[Assignment] Below are some records; quote exactly the lines from the one that contains "- intros [= <-]." through the one that contains "destruct (readConnection db", inclusive, and no others.

Saved entries:
>>>>
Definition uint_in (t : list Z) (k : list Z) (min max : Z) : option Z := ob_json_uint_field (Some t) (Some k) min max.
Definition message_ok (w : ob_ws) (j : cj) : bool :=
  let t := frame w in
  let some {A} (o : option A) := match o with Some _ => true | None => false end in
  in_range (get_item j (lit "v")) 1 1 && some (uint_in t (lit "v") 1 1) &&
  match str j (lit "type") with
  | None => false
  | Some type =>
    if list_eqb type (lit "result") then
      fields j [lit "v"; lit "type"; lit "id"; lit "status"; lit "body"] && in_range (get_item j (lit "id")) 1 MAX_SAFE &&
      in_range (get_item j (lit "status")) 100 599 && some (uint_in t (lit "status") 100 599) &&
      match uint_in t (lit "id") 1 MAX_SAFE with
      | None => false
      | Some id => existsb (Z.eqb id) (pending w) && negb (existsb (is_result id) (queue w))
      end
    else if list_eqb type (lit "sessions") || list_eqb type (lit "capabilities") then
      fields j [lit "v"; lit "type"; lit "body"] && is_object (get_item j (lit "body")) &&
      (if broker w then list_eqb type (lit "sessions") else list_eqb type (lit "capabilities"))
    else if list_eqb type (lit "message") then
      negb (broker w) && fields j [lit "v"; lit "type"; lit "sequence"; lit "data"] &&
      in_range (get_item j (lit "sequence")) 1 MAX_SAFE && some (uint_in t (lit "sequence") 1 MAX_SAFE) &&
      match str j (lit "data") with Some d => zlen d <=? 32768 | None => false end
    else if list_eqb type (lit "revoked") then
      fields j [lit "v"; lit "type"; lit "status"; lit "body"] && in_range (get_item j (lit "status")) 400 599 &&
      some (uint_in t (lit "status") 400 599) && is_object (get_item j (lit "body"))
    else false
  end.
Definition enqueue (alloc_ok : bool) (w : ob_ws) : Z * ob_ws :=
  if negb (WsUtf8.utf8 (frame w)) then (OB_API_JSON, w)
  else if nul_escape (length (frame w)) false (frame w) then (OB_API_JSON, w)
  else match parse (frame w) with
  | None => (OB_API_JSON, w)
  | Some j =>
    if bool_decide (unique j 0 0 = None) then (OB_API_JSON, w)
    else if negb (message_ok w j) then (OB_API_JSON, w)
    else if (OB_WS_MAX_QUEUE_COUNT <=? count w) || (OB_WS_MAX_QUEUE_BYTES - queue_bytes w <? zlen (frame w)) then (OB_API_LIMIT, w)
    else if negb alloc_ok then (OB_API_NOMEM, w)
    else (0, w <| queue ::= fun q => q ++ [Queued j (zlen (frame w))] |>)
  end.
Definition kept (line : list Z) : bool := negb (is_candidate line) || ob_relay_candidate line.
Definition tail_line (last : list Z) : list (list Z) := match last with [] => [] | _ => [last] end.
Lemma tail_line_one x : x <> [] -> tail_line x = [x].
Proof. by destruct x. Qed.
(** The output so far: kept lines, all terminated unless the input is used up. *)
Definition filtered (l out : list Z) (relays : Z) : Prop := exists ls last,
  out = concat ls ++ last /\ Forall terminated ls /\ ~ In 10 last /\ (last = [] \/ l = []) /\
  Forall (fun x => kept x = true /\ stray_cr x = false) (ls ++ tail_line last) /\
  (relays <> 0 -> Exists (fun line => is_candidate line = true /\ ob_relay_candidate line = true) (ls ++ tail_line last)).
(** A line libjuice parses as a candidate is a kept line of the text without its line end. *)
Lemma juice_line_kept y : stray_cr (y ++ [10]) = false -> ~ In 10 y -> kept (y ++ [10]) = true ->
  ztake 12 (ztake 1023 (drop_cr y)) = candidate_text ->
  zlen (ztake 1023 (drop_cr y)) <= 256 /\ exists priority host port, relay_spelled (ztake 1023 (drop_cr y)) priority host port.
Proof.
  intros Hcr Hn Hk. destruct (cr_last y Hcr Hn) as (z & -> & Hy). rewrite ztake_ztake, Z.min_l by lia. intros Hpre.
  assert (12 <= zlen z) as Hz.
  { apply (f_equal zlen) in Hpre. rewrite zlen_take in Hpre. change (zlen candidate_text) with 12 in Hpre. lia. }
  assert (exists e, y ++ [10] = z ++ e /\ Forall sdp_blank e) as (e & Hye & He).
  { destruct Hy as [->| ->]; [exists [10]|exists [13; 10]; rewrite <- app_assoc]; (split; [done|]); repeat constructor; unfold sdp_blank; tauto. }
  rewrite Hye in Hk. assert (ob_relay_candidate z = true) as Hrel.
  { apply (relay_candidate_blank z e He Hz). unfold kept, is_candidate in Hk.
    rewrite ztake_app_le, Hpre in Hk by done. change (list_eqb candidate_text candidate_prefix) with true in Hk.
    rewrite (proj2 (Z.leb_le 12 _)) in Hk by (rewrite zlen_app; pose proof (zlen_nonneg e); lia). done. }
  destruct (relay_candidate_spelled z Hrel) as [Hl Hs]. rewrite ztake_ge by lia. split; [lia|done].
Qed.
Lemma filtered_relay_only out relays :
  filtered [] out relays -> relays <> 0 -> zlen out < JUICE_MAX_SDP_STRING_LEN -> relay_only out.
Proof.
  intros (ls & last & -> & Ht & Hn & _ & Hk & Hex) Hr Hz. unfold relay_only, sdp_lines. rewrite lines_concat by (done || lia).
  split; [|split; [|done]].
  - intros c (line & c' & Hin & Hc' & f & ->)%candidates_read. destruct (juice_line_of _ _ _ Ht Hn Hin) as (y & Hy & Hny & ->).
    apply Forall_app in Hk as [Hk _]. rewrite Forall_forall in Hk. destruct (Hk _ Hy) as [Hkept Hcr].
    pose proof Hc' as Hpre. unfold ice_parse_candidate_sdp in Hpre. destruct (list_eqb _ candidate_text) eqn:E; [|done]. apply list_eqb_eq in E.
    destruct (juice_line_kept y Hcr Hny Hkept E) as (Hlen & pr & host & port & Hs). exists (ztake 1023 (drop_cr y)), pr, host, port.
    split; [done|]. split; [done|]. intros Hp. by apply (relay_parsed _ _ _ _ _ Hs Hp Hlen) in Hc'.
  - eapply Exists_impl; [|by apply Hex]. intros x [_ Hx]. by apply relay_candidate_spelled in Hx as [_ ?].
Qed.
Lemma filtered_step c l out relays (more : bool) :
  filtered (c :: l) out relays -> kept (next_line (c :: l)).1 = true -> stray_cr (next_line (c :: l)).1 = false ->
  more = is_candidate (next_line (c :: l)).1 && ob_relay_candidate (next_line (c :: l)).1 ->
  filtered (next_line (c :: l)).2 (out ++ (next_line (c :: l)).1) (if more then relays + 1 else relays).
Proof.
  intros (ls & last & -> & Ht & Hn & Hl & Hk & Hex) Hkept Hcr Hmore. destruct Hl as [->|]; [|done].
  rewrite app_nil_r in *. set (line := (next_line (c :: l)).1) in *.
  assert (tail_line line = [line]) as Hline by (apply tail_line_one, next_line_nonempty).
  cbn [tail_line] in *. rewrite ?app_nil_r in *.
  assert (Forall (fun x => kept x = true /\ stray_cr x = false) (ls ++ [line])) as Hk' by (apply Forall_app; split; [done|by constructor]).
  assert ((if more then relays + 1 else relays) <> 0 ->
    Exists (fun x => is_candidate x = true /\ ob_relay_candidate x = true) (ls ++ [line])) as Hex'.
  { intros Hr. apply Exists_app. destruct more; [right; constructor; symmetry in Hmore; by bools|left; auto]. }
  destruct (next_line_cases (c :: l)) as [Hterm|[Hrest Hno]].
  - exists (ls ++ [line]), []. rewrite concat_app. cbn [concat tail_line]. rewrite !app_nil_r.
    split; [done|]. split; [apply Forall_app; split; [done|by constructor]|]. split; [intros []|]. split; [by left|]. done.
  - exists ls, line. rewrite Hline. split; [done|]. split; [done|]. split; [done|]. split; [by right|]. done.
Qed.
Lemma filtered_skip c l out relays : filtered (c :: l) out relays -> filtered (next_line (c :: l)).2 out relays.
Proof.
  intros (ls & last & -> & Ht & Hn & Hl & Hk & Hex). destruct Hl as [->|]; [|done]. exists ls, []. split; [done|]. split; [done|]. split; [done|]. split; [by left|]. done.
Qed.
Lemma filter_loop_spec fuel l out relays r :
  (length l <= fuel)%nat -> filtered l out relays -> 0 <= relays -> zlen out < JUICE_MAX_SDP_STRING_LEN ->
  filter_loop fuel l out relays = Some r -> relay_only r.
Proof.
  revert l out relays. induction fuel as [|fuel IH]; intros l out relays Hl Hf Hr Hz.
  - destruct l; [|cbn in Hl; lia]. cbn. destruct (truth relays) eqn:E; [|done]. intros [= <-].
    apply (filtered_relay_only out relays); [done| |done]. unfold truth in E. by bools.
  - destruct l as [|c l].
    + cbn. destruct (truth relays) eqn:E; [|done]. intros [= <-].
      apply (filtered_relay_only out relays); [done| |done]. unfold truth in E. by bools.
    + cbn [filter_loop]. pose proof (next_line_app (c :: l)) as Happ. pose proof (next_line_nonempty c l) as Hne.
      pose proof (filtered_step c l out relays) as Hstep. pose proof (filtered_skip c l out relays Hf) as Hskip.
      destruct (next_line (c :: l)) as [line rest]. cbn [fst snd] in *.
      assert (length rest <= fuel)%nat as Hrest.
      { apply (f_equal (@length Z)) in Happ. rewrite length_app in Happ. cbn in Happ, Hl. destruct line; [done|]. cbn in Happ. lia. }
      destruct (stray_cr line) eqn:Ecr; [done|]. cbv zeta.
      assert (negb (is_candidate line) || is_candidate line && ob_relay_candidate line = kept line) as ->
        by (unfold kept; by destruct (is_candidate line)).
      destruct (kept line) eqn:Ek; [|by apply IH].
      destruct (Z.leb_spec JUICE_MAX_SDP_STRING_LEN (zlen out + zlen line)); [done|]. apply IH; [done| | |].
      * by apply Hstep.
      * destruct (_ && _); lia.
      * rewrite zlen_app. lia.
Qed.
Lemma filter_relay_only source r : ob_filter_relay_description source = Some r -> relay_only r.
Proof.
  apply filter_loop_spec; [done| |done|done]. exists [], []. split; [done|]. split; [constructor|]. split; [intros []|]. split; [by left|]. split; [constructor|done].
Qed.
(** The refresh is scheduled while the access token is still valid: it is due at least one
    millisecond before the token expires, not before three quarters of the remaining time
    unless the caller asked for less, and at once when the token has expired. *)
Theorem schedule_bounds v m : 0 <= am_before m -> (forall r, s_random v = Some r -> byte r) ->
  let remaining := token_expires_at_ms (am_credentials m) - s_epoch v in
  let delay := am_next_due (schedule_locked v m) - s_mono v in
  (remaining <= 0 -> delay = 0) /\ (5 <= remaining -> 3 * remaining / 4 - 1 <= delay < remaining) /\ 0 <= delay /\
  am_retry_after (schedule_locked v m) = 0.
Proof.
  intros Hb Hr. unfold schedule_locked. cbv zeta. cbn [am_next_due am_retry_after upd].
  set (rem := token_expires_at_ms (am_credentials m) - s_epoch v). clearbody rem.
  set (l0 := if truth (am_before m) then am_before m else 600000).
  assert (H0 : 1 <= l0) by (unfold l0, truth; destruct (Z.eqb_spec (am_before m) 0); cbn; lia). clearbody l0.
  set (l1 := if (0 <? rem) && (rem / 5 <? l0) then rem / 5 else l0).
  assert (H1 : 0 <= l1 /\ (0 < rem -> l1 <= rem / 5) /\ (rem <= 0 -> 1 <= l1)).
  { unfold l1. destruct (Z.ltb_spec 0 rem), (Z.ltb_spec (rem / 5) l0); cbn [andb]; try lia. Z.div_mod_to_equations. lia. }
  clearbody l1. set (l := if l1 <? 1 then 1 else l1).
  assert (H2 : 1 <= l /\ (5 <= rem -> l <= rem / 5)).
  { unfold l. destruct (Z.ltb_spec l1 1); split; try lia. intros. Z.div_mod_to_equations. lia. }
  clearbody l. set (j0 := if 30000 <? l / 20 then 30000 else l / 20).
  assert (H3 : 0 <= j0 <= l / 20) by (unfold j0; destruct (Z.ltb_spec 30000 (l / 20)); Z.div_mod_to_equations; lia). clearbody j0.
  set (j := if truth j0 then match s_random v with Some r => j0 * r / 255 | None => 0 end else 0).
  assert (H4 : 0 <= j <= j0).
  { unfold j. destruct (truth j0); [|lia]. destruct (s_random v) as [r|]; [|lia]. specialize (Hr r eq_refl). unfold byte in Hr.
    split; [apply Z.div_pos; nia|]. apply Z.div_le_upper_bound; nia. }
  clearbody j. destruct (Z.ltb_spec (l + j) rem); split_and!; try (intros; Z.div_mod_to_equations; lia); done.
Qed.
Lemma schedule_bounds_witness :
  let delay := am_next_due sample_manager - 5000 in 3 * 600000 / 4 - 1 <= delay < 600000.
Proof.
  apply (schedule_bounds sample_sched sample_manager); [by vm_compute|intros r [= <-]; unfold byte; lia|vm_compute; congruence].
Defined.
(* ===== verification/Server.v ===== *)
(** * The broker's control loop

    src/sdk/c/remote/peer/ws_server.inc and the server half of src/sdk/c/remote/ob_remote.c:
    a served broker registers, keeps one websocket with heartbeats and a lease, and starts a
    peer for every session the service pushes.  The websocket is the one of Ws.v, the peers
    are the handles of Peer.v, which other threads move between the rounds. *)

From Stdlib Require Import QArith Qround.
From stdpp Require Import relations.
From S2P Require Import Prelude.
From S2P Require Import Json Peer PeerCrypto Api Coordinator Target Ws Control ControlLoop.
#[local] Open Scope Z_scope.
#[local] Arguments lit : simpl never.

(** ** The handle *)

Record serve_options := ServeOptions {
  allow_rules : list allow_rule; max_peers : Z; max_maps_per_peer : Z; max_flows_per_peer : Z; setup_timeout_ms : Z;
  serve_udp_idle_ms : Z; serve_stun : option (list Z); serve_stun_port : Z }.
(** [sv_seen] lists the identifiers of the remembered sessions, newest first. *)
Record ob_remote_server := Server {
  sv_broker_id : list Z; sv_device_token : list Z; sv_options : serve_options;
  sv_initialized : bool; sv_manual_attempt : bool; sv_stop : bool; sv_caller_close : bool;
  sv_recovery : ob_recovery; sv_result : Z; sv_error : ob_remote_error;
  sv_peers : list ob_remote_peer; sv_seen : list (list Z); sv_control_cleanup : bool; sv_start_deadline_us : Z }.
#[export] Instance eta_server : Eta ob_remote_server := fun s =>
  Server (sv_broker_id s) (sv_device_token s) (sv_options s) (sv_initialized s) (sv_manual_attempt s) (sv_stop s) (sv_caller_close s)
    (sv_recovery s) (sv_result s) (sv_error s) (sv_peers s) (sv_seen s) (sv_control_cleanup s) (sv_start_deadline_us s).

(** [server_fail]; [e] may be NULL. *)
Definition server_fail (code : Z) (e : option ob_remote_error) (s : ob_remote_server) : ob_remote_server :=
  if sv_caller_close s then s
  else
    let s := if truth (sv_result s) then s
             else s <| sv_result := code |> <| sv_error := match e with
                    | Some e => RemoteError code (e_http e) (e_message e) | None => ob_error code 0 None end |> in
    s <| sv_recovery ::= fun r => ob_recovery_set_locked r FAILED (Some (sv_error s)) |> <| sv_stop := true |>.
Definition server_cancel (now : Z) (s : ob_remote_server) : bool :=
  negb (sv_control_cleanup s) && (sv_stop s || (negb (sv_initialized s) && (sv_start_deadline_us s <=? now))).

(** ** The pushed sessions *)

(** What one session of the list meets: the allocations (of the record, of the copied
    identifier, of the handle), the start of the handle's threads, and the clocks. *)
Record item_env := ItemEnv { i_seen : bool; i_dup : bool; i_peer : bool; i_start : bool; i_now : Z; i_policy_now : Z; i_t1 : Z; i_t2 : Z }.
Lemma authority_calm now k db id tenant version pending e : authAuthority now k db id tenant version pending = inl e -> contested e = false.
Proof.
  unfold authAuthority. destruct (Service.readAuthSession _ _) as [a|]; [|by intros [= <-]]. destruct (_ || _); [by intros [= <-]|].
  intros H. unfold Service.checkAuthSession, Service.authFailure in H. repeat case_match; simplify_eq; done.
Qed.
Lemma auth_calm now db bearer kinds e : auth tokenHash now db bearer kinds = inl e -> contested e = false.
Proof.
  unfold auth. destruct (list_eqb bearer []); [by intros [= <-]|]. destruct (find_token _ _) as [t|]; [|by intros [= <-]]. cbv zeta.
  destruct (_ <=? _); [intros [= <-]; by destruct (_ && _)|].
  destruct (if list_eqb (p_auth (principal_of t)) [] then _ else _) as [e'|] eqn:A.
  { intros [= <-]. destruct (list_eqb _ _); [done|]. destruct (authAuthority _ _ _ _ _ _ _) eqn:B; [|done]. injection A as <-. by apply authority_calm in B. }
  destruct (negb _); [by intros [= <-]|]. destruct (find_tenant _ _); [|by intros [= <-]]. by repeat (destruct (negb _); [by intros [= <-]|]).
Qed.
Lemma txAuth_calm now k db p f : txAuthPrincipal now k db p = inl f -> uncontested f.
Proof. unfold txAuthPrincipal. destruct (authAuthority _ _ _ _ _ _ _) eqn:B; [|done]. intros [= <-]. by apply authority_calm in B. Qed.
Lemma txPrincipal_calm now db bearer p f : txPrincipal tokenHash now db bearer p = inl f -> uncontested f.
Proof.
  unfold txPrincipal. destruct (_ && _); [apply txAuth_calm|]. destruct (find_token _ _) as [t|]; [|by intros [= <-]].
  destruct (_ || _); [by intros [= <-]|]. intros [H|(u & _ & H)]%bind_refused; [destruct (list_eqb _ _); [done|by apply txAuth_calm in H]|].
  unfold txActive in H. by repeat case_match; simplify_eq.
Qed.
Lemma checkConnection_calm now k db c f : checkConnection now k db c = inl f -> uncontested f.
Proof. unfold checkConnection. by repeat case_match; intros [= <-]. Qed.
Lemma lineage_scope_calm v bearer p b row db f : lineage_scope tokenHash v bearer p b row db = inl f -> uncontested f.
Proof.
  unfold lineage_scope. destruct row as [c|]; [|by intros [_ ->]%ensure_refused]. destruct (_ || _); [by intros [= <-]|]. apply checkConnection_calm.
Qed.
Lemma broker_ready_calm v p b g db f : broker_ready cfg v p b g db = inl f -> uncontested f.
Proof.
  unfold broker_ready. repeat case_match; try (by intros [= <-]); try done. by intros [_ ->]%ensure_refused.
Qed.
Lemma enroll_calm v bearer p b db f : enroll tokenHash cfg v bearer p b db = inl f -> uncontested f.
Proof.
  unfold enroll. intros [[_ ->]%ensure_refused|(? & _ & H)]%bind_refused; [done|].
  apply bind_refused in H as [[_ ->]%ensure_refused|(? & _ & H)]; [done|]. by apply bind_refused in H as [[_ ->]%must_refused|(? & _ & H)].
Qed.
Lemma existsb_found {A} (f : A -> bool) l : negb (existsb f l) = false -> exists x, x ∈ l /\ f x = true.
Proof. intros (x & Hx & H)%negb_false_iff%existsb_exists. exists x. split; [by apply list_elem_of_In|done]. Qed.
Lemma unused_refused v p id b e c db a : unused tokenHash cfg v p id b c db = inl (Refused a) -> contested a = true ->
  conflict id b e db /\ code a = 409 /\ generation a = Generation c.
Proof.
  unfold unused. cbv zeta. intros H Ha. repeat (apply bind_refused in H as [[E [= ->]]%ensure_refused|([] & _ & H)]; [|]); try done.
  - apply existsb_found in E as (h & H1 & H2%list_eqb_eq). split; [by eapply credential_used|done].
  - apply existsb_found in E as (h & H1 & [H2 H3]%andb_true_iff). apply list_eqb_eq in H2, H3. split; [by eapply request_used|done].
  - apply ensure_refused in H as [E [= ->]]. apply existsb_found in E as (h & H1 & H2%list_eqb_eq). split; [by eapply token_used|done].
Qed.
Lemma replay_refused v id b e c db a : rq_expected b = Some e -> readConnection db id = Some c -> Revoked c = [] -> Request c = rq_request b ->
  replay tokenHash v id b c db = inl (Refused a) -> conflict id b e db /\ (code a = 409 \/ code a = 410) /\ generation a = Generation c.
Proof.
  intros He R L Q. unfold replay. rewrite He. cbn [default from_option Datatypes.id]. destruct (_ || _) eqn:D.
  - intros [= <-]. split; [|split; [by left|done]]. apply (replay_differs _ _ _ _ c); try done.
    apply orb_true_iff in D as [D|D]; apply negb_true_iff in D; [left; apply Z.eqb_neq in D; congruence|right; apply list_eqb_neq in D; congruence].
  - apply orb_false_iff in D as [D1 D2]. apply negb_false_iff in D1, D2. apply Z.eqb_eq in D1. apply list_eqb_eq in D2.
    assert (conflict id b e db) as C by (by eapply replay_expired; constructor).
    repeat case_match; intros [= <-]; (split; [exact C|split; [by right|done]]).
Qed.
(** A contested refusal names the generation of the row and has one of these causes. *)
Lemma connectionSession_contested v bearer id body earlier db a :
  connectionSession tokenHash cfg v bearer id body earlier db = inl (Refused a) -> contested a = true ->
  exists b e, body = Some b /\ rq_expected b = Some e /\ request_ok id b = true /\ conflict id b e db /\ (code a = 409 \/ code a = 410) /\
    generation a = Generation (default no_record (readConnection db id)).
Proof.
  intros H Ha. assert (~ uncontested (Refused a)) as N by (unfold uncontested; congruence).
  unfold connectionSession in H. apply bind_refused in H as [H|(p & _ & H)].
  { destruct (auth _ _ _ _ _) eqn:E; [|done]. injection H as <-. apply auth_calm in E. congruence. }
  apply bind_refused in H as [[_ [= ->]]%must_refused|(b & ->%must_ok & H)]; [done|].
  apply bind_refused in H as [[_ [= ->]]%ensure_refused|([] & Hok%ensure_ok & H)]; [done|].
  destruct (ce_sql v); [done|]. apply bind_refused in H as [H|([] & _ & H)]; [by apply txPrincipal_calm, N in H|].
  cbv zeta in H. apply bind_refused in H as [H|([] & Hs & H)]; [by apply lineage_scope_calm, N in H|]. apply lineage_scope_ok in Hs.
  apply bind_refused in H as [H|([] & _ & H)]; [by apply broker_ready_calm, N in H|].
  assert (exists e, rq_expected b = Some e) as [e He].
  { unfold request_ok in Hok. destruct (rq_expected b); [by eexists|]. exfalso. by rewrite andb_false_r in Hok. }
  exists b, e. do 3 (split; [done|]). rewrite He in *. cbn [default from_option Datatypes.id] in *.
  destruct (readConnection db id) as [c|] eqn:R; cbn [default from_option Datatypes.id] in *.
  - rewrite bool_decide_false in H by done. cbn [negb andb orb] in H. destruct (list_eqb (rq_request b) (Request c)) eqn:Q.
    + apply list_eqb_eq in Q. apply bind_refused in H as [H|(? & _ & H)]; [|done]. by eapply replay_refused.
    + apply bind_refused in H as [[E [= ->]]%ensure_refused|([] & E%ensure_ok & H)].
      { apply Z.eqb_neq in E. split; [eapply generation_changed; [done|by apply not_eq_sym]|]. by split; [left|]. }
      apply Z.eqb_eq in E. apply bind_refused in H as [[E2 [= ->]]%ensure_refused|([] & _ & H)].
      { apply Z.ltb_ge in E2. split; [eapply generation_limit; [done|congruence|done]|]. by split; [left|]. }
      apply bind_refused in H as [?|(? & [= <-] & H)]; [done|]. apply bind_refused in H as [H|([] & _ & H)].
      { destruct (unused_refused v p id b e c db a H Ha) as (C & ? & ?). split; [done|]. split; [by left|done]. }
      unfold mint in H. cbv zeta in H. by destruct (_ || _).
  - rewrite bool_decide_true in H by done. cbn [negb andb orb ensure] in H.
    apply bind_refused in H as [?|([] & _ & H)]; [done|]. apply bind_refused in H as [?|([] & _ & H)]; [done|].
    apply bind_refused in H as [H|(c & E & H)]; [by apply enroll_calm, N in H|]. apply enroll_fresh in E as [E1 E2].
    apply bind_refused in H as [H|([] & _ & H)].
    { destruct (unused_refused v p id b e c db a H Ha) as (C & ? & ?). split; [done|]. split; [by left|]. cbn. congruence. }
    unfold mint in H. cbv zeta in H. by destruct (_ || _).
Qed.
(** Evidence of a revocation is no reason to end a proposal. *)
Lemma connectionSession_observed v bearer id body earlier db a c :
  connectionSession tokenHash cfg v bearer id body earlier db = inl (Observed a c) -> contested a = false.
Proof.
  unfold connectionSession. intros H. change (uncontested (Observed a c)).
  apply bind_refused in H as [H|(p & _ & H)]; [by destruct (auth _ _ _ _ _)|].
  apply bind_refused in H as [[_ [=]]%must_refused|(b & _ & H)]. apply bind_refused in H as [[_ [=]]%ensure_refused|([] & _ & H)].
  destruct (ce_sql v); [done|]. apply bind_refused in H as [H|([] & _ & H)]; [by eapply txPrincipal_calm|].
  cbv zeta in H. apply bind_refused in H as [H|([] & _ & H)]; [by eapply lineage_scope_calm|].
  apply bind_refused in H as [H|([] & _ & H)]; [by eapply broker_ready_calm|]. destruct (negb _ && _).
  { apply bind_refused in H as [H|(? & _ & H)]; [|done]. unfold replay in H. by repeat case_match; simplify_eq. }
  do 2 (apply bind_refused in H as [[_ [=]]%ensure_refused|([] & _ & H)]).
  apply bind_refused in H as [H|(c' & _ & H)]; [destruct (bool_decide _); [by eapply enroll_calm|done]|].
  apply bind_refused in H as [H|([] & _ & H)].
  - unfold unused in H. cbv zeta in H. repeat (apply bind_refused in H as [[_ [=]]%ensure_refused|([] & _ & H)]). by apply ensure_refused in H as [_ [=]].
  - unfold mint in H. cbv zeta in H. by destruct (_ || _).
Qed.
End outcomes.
<<<<
[Answer box]
  - intros [= <-]. split; [|split; [by left|done]]. apply (replay_differs _ _ _ _ c); try done.
    apply orb_true_iff in D as [D|D]; apply negb_true_iff in D; [left; apply Z.eqb_neq in D; congruence|right; apply list_eqb_neq in D; congruence].
  - apply orb_false_iff in D as [D1 D2]. apply negb_false_iff in D1, D2. apply Z.eqb_eq in D1. apply list_eqb_eq in D2.
    assert (conflict id b e db) as C by (by eapply replay_expired; constructor).
    repeat case_match; intros [= <-]; (split; [exact C|split; [by right|done]]).
Qed.
(** A contested refusal names the generation of the row and has one of these causes. *)
Lemma connectionSession_contested v bearer id body earlier db a :
  connectionSession tokenHash cfg v bearer id body earlier db = inl (Refused a) -> contested a = true ->
  exists b e, body = Some b /\ rq_expected b = Some e /\ request_ok id b = true /\ conflict id b e db /\ (code a = 409 \/ code a = 410) /\
    generation a = Generation (default no_record (readConnection db id)).
Proof.
  intros H Ha. assert (~ uncontested (Refused a)) as N by (unfold uncontested; congruence).
  unfold connectionSession in H. apply bind_refused in H as [H|(p & _ & H)].
  { destruct (auth _ _ _ _ _) eqn:E; [|done]. injection H as <-. apply auth_calm in E. congruence. }
  apply bind_refused in H as [[_ [= ->]]%must_refused|(b & ->%must_ok & H)]; [done|].
  apply bind_refused in H as [[_ [= ->]]%ensure_refused|([] & Hok%ensure_ok & H)]; [done|].
  destruct (ce_sql v); [done|]. apply bind_refused in H as [H|([] & _ & H)]; [by apply txPrincipal_calm, N in H|].
  cbv zeta in H. apply bind_refused in H as [H|([] & Hs & H)]; [by apply lineage_scope_calm, N in H|]. apply lineage_scope_ok in Hs.
  apply bind_refused in H as [H|([] & _ & H)]; [by apply broker_ready_calm, N in H|].
  assert (exists e, rq_expected b = Some e) as [e He].
  { unfold request_ok in Hok. destruct (rq_expected b); [by eexists|]. exfalso. by rewrite andb_false_r in Hok. }
  exists b, e. do 3 (split; [done|]). rewrite He in *. cbn [default from_option Datatypes.id] in *.
  destruct (readConnection db id) as [c|] eqn:R; cbn [default from_option Datatypes.id] in *.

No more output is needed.